The immune response is orchestrated by different lineages of CD4+ T helper (Th) cells. Each of these produces its own cocktail of cytokines and thereby mobilizes immune effector mechanisms dedicated to defense against specific classes of microorganisms. The direction of CD4 T cell differentiation is dictated by information from antigen presenting cells (APC), which recognize hallmark features of microbes and instruct the appropriate differentiation program in CD4 T cells. We have shown in the past that the Notch signaling pathway has important roles in this process (Amsen et al., Cell 117, 515; Amsen et al., Immunity 27, 89; Amsen et al., Nature Reviews in Immunology 9, 116). Currently, we study the molecular programs mobilized by Notch to drive these differentiation programs.

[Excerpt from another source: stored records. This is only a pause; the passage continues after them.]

(** C10, amended: in every store, one application of the toggle leaves
    the chats, both selection ids and every folder with another id
    unchanged, and changes nothing but the flag in a folder with id [f];
    and when every folder with id [f] carries its [isExpanded] flag, two
    applications of the toggle give back the original snapshot. *)
Theorem toggleFolder_update_involutive (f : jsstring) (s : ChatStore) :
  chats (toggleFolder_update f s) = chats s
  /\ currentChatId (toggleFolder_update f s) = currentChatId s
  /\ currentFolderId (toggleFolder_update f s) = currentFolderId s
  /\ Forall2 (toggled_from f) (folders s) (folders (toggleFolder_update f s))
  /\ ((forall x, In x (folders s) -> folder_id x = f ->
                 folder_isExpanded x <> None) ->
      toggleFolder_update f (toggleFolder_update f s) = s).
Proof.
  destruct (toggleFolder_update_frame f s) as (H1 & H2 & H3 & H4).
  split; [exact H1|]. split; [exact H2|]. split; [exact H3|].
  split; [exact H4|].
  intros Hflag.
  unfold toggleFolder_update, store_with_folders. simpl.
  rewrite map_map, map_id_on; [apply store_eta|].
  intros x Hx.
  destruct (str_eqb (folder_id x) f) eqn:E.
  - cbn [folder_with_isExpanded folder_id]. rewrite E.
    apply toggle_twice_folder. apply Hflag; [exact Hx|now apply str_eqb_eq].
  - now rewrite E.
Qed.

Lemma toggleFolder_update_involutive_witness :
  let s := mkStore [] [mkFolder (lit "1") (lit "notes") 0%N (Some true);
                       mkFolder (lit "2") (lit "todo") 0%N None] None None in
  toggleFolder_update (lit "1") (toggleFolder_update (lit "1") s) = s
  /\ Forall2 (toggled_from (lit "1")) (folders store_flag_absent)
             (folders (toggleFolder_update (lit "1") store_flag_absent))
  /\ chats (toggleFolder_update (lit "1") store_flag_absent)
     = chats store_flag_absent.
Proof.
  intros s.
  destruct (toggleFolder_update_involutive (lit "1") s)
    as (_ & _ & _ & _ & Htwice).
  destruct (toggleFolder_update_involutive (lit "1") store_flag_absent)
    as (Hchats & _ & _ & Hframe & _).
  split; [|split; [exact Hframe|exact Hchats]].
  apply Htwice.
  intros x [<-|[<-|[]]]; vm_compute; intros H1 H2; discriminate.
Defined.

(** *** Uniqueness of chat ids *)

Lemma map_chat_id_preserved (g : Chat -> Chat) (l : list Chat) :
  (forall c, chat_id (g c) = chat_id c) ->
  map chat_id (map g l) = map chat_id l.
Proof.
  intros Hg. rewrite map_map. apply map_ext. exact Hg.
Qed.

Lemma NoDup_map_filter {A B} (k : A -> B) (p : A -> bool) (l : list A) :
  NoDup (map k l) -> NoDup (map k (filter p l)).
Proof.
  induction l as [|x l IH]; simpl; intros H; [constructor|].
  inversion H as [|? ? Hnotin Hrest]; subst.
  destruct (p x); simpl; [|now apply IH].
  constructor; [|now apply IH].
  intros Hin. apply Hnotin.
  apply in_map_iff in Hin. destruct Hin as [y [Hy Hyin]].
  apply filter_In in Hyin. apply in_map_iff. exists y. tauto.
Qed.

Ltac same_ids :=
  unfold chat_ids; simpl; rewrite map_chat_id_preserved;
  [assumption | intros ?; simpl; match goal with
                                 | |- context [if ?b then _ else _] =>
                                     destruct b; reflexivity
                                 end].
Lemma fail_times_run (jobId : string) (error : JsError) (N : Z)
    (nows : list Z) :
  ∀ (w : World) (job0 : Job),
    hget_data jobId (store w) = Some job0 →
    attempts (options job0) = Some N →
    truthy_flag (removeOnFail (options job0)) = false →
    0 ≤ attemptsMade job0 →
    attemptsMade job0 + Z.of_nat (length nows) ≤ N →
    let k := Z.of_nat (length nows) in
    let w' := fail_times nows jobId error w in
    ∃ job,
      hget_data jobId (store w') = Some job
      ∧ attemptsMade job = attemptsMade job0 + k
      ∧ options job = options job0
      ∧ (0 < k → attemptsMade job0 + k < N → status job = Delayed)
      ∧ (0 < k → attemptsMade job0 + k = N → status job = Failed)
      ∧ trace_length job = trace_length job0 + k
      ∧ tally is_failed (log w') = tally is_failed (log w) + k
      ∧ (attemptsMade job0 + k < N →
           tally is_retrying (log w') = tally is_retrying (log w) + k)
      ∧ (0 < k → attemptsMade job0 + k = N →
           tally is_retrying (log w') = tally is_retrying (log w) + k - 1).
Proof.
  induction nows as [|now rest IH]; intros w job0 Hj HN Hrm Ha Hle.
  - cbv zeta. simpl. exists job0. repeat split; try lia; done.
  - cbv zeta. rewrite length_cons, Nat2Z.inj_succ in Hle |- *.
    assert (HN1 : 1 ≤ N) by lia.
    destruct (failJob_step now jobId error w job0 N Hj HN HN1 Hrm)
      as (Hg & Hf & Hr).
    cbn [fail_times].
    set (w1 := (failJob now jobId error w).2) in *.
    set (job1 := set_status
                   (if attemptsMade job0 + 1 <? N then Delayed else Failed)
                   (failed_attempt job0 error)) in *.
    assert (Ha1 : attemptsMade job1 = attemptsMade job0 + 1)
      by apply WorkerSpec.failed_attempt_attemptsMade.
    assert (Ho1 : options job1 = options job0) by reflexivity.
    assert (Ht1 : trace_length job1 = trace_length job0 + 1)
      by apply trace_length_failed_attempt.
    assert (Hst1 : status job1
                   = if attemptsMade job0 + 1 <? N then Delayed else Failed)
      by reflexivity.
    clearbody job1 w1.
    destruct rest as [|now2 rest'].
    + cbn [fail_times length]. exists job1.
      destruct (Z.ltb_spec (attemptsMade job0 + 1) N) as [Hlt|Hnlt].
      * split; [exact Hg|]. split; [lia|]. split; [exact Ho1|].
        split; [intros _ _; exact Hst1|]. split; [intros; lia|].
        split; [lia|]. split; [lia|]. split; [intros; lia | intros; lia].
      * split; [exact Hg|]. split; [lia|]. split; [exact Ho1|].
        split; [intros; lia|]. split; [intros _ _; exact Hst1|].
        split; [lia|]. split; [lia|]. split; [intros; lia | intros; lia].
    + assert (Hlt : attemptsMade job0 + 1 < N).
      { rewrite length_cons, Nat2Z.inj_succ in Hle. lia. }
      assert (HN' : attempts (options job1) = Some N) by (by rewrite Ho1).
      assert (Hrm' : truthy_flag (removeOnFail (options job1)) = false)
        by (by rewrite Ho1).
      destruct (IH w1 job1 Hg HN' Hrm' ltac:(lia) ltac:(lia))
        as (job & H1 & H2 & H3 & H4 & H5 & H6 & H7 & H8 & H9).
      destruct (Z.ltb_spec (attemptsMade job0 + 1) N) as [_|?]; [|lia].
      set (k' := Z.of_nat (length (now2 :: rest'))) in *.
      assert (Hk' : 0 < k').
      { subst k'. rewrite length_cons, Nat2Z.inj_succ. lia. }
      clearbody k'.
      exists job. split; [exact H1|]. split; [lia|].
      split; [by rewrite H3|].
      split; [intros _ ?; apply H4; lia|].
      split; [intros _ ?; apply H5; lia|].
      split; [lia|]. split; [lia|].
      split; [intros ?; rewrite H8 by lia; lia|].
      intros _ ?. rewrite H9 by lia. lia.
Qed.
Lemma match_group1_spec s :
  match re.match_ PREFIX_SPLITER s with
  | Some m => Some (re.group1 m)
  | None => None
  end = after_last_hash (first_line s).
Proof.
  unfold re.match_. rewrite run_PREFIX_SPLITER_spec.
  destruct (after_last_hash (first_line s)) as [t|] eqn:E; [| reflexivity].
  f_equal. unfold re.group1. cbn [re.start1 re.end1 re.subject].
  apply after_last_hash_some in E as (pre & Hfl & _).
  destruct (first_line_split s) as (rest & Hs & _).
  remember (first_line s) as fl eqn:Heq. clear Heq. subst fl.
  rewrite Hs.
  replace (String.length (pre ++ String "#" t)) with
    (String.length (pre ++ "#") + String.length t)
    by (rewrite !length_append; simpl; lia).
  replace (0 + (String.length (pre ++ "#") + String.length t) - String.length t)
    with (String.length (pre ++ "#")) by lia.
  replace (0 + (String.length (pre ++ "#") + String.length t)
           - String.length (pre ++ "#")) with (String.length t) by lia.
  replace ((pre ++ String "#" t) ++ rest) with ((pre ++ "#") ++ t ++ rest)
    by (now rewrite !append_assoc).
  apply substring_middle.
Qed.

End MoreRegexFacts.

(** ** More on basename *)

Section MoreBasenameFacts.

Lemma split_last_sep p :
  Str.contains p "/" = true ->
  exists d s, p = d ++ String "/" s /\ Str.contains s "/" = false.
Proof.
  induction p as [|a p IH]; simpl; [discriminate |].
  destruct (Str.contains p "/") eqn:Ep.
  - intros _. destruct (IH eq_refl) as (d & s & -> & Hs).
    exists (String a d), s. now split.
  - rewrite orb_false_r. intros Ha. apply Ascii.eqb_eq in Ha. subst a.
    exists "", p. now split.
Qed.

(** A path is a directory part followed by its basename, and the basename
    has no separator. *)
Lemma basename_split p :
  exists dir, p = dir ++ basename p /\ Str.contains (basename p) "/" = false.
Proof.
  destruct (Str.contains p "/") eqn:E.
  - destruct (split_last_sep p E) as (d & s & -> & Hs).
    rewrite (basename_last _ _ Hs). exists (d ++ "/").
    split; [now rewrite append_assoc | exact Hs].
  - rewrite (basename_no_sep _ E). exists "". now split.
Qed.

End MoreBasenameFacts.

(** ** More on the fragment and the loop *)

Section MoreStrateosFacts.

Implicit Types (uri frag r : string) (vs : list string).

Lemma fragment_of_spec uri :
  fragment_of uri = after_last_hash (first_line (basename uri)).
Proof. unfold fragment_of. apply match_group1_spec. Qed.

Lemma fragment_of_clean uri frag :
  fragment_of uri = Some frag ->
  Str.contains frag "/" = false
  /\ Str.contains frag "#" = false
  /\ Str.contains frag re.newline = false.
Proof.
  rewrite fragment_of_spec. intros H.
  apply after_last_hash_some in H as (pre & Hfl & Hh).
  destruct (basename_split uri) as (dir & _ & Hsep).
  destruct (first_line_split (basename uri)) as (rest & Hb & _).
  pose proof (first_line_no_newline (basename uri)) as Hnl.
  rewrite Hb, contains_append in Hsep. apply orb_false_elim in Hsep as [Hsep _].
  rewrite Hfl in Hsep, Hnl.
  rewrite contains_append in Hsep, Hnl.
  apply orb_false_elim in Hsep as [_ Hsep]. apply orb_false_elim in Hnl as [_ Hnl].
  simpl in Hsep, Hnl.
  repeat split; [exact Hsep | exact Hh | exact Hnl].
Qed.

Lemma fragment_of_decompose uri frag :
  fragment_of uri = Some frag ->
  exists pre rest,
    uri = pre ++ "#" ++ frag ++ rest
    /\ (rest = "" \/ exists rest', rest = String re.newline rest').
Proof.
  rewrite fragment_of_spec. intros H.
  apply after_last_hash_some in H as (pre & Hfl & _).
  destruct (basename_split uri) as (dir & Hu & _).
  destruct (first_line_split (basename uri)) as (rest & Hb & Hrest).
  exists (dir ++ pre), rest. split; [| exact Hrest].
  rewrite Hu at 1. rewrite Hb, Hfl. simpl.
  now rewrite !append_assoc.
Qed.

(** What the loop returns was obtained by taking a non-empty entry off the
    front. *)
Lemma strateos_id_loop_sound vs s r :
  strateos_id_loop vs s = Some r ->
  exists x, In x vs /\ x <> "" /\ s = x ++ r.
Proof.
  rewrite strateos_id_loop_find.
  destruct (find _ vs) as [x|] eqn:E; [| discriminate].
  intros [= <-]. apply find_some in E as [Hin Hp].
  apply andb_prop in Hp as [Hsw Hne].
  exists x. split; [exact Hin |]. split.
  - intros ->. discriminate.
  - now apply startswith_split.
Qed.

Lemma strateos_id_loop_none_inv vs s x :
  strateos_id_loop vs s = None -> In x vs -> x <> "" ->
  Str.startswith s x = false.
Proof.
  rewrite strateos_id_loop_find.
  destruct (find _ vs) as [y|] eqn:E; [discriminate |].
  intros _ Hin Hx. pose proof (find_none _ _ E x Hin) as Hp. simpl in Hp.
  destruct (Str.startswith s x); [| reflexivity].
  destruct (String.eqb_spec x ""); [contradiction | discriminate].
Qed.

(** No entry of the table is a prefix of another entry. *)
Lemma VENDOR_STRINGS_prefix_free v w :
  In v VENDOR_STRINGS -> In w VENDOR_STRINGS ->
  Str.startswith v w = true -> v = w.
Proof.
  intros Hv Hw Hsw.
  assert (Hall : forallb (fun v => forallb (fun w =>
             implb (Str.startswith v w) (String.eqb v w)) VENDOR_STRINGS)
             VENDOR_STRINGS = true) by reflexivity.
  rewrite forallb_forall in Hall. specialize (Hall v Hv).
  rewrite forallb_forall in Hall. specialize (Hall w Hw).
  rewrite Hsw in Hall. now apply String.eqb_eq.
Qed.

Lemma VENDOR_STRINGS_vendor_string :
  VENDOR_STRINGS = map vendor_string vendor_names.
Proof. reflexivity. Qed.

End MoreStrateosFacts.

Lemma find_unique_perm {A} (P : A -> bool) (l l' : list A) :
  (forall x y, In x l -> In y l -> P x = true -> P y = true -> x = y) ->
  Permutation l l' -> find P l = find P l'.
Proof.
  intros Hu Hp. destruct (find P l) as [x|] eqn:E.
  - apply find_some in E as [Hin HP].
    destruct (find P l') as [y|] eqn:E'.
    + apply find_some in E' as [Hin' HP']. f_equal. apply Hu; try assumption.
      apply (Permutation_in _ (Permutation_sym Hp) Hin').
    + pose proof (find_none _ _ E' x (Permutation_in _ Hp Hin)). congruence.
  - destruct (find P l') as [y|] eqn:E'; [| reflexivity].
    apply find_some in E' as [Hin' HP'].
    pose proof (find_none _ _ E y (Permutation_in _ (Permutation_sym Hp) Hin')).
    congruence.
Qed.

(** ** Further properties of strateos_id *)

(** X1. The text that [strateos_id] works on is the part of the first line of
    the basename that follows its last hash sign: [PREFIX_SPLITER] yields
    [frag] as group 1 exactly when that line is some text, a hash sign, and
    [frag] without a hash sign. *)
Theorem fragment_of_after_last_hash uri frag :
  fragment_of uri = Some frag <->
  exists pre, first_line (basename uri) = pre ++ "#" ++ frag
              /\ Str.contains frag "#" = false.
Proof. rewrite fragment_of_spec. apply after_last_hash_some. Qed.

(** X2. [strateos_id] raises the [AttributeError] of the missing match
    exactly when the first line of the basename of the URI has no hash
    sign. *)
Theorem strateos_id_AttributeError_iff uri :
  strateos_id uri = Raise (AttributeError NoneType_has_no_group) <->
  Str.contains (first_line (basename uri)) "#" = false.
Proof.
  rewrite strateos_id_fragment, fragment_of_spec, <- after_last_hash_none.
  destruct (after_last_hash (first_line (basename uri))) as [frag|].
  - split; [| discriminate].
    destruct (strateos_id_loop VENDOR_STRINGS frag); discriminate.
  - split; reflexivity.
Qed.

(** X3. [strateos_id] raises a [ValueError] exactly when the URI has a
    fragment that starts with no entry of the vendor table, and the message
    is then the fixed text followed by the URI as it was passed. *)
Theorem strateos_id_ValueError_iff uri msg :
  strateos_id uri = Raise (ValueError msg) <->
  msg = "Unable to extract a strateos ID from " ++ uri
  /\ exists frag, fragment_of uri = Some frag
                  /\ forall v, In v VENDOR_STRINGS -> Str.startswith frag v = false.
Proof.
  rewrite strateos_id_fragment. split.
  - destruct (fragment_of uri) as [frag|]; [| discriminate].
    destruct (strateos_id_loop VENDOR_STRINGS frag) eqn:E; [discriminate |].
    intros [= <-]. split; [reflexivity |]. exists frag. split; [reflexivity |].
    intros v Hv.
    apply (strateos_id_loop_none_inv _ _ _ E Hv (VENDOR_STRINGS_nonempty _ Hv)).
  - intros (-> & frag & -> & Hv). now rewrite (strateos_id_loop_none _ _ Hv).
Qed.

(** X4. Whatever [strateos_id] returns can be read back in the URI: the URI
    is some text, a hash sign, an entry of the vendor table, the returned
    identifier, and then nothing or a newline and more text. *)
Theorem strateos_id_result_decomposes uri r :
  strateos_id uri = Ok r ->
  exists pre v rest,
    In v VENDOR_STRINGS
    /\ uri = pre ++ "#" ++ v ++ r ++ rest
    /\ (rest = "" \/ exists rest', rest = String re.newline rest').
Proof.
  rewrite strateos_id_fragment.
  destruct (fragment_of uri) as [frag|] eqn:Ef; [| discriminate].
  destruct (strateos_id_loop VENDOR_STRINGS frag) as [t|] eqn:El; [| discriminate].
  intros [= ->].
  apply strateos_id_loop_sound in El as (v & Hv & _ & ->).
  apply fragment_of_decompose in Ef as (pre & rest & Hu & Hrest).
  exists pre, v, rest. split; [exact Hv |]. split; [| exact Hrest].
  rewrite Hu. simpl. now rewrite append_assoc.
Qed.

Lemma strateos_id_result_decomposes_witness :
  exists pre v rest,
    In v VENDOR_STRINGS
    /\ "https://example.org/cat#GreinerM-655101"
       = pre ++ "#" ++ v ++ "M-655101" ++ rest
    /\ (rest = "" \/ exists rest', rest = String re.newline rest').
Proof.
  apply (strateos_id_result_decomposes
           "https://example.org/cat#GreinerM-655101" "M-655101").
  reflexivity.
Defined.

(** X5. An identifier returned by [strateos_id] holds no path separator, no
    hash sign and no newline, and is shorter than the URI it was taken
    from. *)
Theorem strateos_id_result_clean uri r :
  strateos_id uri = Ok r ->
  Str.contains r "/" = false
  /\ Str.contains r "#" = false
  /\ Str.contains r re.newline = false
  /\ String.length r < String.length uri.
Proof.
  intros H. split; [| split; [| split]].
  1-3: rewrite strateos_id_fragment in H;
       destruct (fragment_of uri) as [frag|] eqn:Ef; [| discriminate];
       destruct (strateos_id_loop VENDOR_STRINGS frag) as [t|] eqn:El;
         [| discriminate];
       injection H as ->;
       apply strateos_id_loop_sound in El as (v & _ & _ & ->);
       apply fragment_of_clean in Ef as (H1 & H2 & H3);
       rewrite contains_append in H1, H2, H3;
       apply orb_false_elim in H1 as [_ H1];
       apply orb_false_elim in H2 as [_ H2];
       apply orb_false_elim in H3 as [_ H3]; assumption.
  apply strateos_id_result_decomposes in H as (pre & v & rest & _ & -> & _).
  rewrite !length_append. simpl. lia.
Qed.

Lemma strateos_id_result_clean_witness :
  Str.contains "3370" "/" = false
  /\ Str.contains "3370" "#" = false
  /\ Str.contains "3370" re.newline = false
  /\ String.length "3370" < String.length "https://example.org/cat#Corning3370".
Proof.
  apply (strateos_id_result_clean "https://example.org/cat#Corning3370" "3370").
  reflexivity.
Defined.

Lemma VENDOR_STRINGS_one_prefix frag v w :
  In v VENDOR_STRINGS -> In w VENDOR_STRINGS ->
  Str.startswith frag v = true -> Str.startswith frag w = true ->
  v = w.
Proof.
  intros Hv Hw Sv Sw.
  destruct (startswith_comparable frag v w Sv Sw) as [H | H].
  - now apply VENDOR_STRINGS_prefix_free.
  - symmetry. now apply VENDOR_STRINGS_prefix_free.
Qed.

(** X6. A fragment starts with at most one entry of the vendor table, so
    which vendor is taken off never depends on a choice between two. *)
Theorem VENDOR_STRINGS_unambiguous frag v w :
  In v VENDOR_STRINGS -> In w VENDOR_STRINGS ->
  Str.startswith frag v = true -> Str.startswith frag w = true ->
  v = w.
Proof.
  intros Hv Hw Sv Sw.
  destruct (startswith_comparable frag v w Sv Sw) as [H | H];
    [| symmetry]; now apply VENDOR_STRINGS_prefix_free.
Qed.

Lemma VENDOR_STRINGS_unambiguous_witness : "ThermoFisher" = "ThermoFisher".
Proof.
  apply (VENDOR_STRINGS_unambiguous "ThermoFisher88");
    solve [simpl; tauto | reflexivity].
Defined.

A specific class of Th cell, known as follicular T helper cell (TFh), is necessary for the production of high affinity isotype class switched antibodies. TFh cells are characterized by expression of the CXCR5 homing receptor, which allows them to migrate to B cell follicles, where they provide survival signals to B cells undergoing somatic hypermutation and simultaneously instruct antibody class switching. The signals driving differentiation and maintenance of these cells are not known and their identification is another goal of our lab.

CD8 differentiation

A fundamental property of the adaptive immune system consists of the ability to generate long lasting protection against pathogens. This phenomenon, known as immune memory, is critical for the success of vaccinations. We study how the immune system manages to generate an immediately protective response and simultaneously lay the foundation for immune memory. After infection with a virus, two types of CD8 effector T cells are produced: immediately protective, but short lived effector cells (SLECs) as well as memory precursor effector cells (MPECs), which have the capacity to survive long term. Important questions are: which signals determine whether a CD8 T cell develops into a SLEC or into an MPEC? Can these processes be manipulated to selectively promote generation of one or the other? What determines the ability of MPECs to survive? Are there specific signals controlling effector function of memory cells and are these amenable to therapeutic manipulation?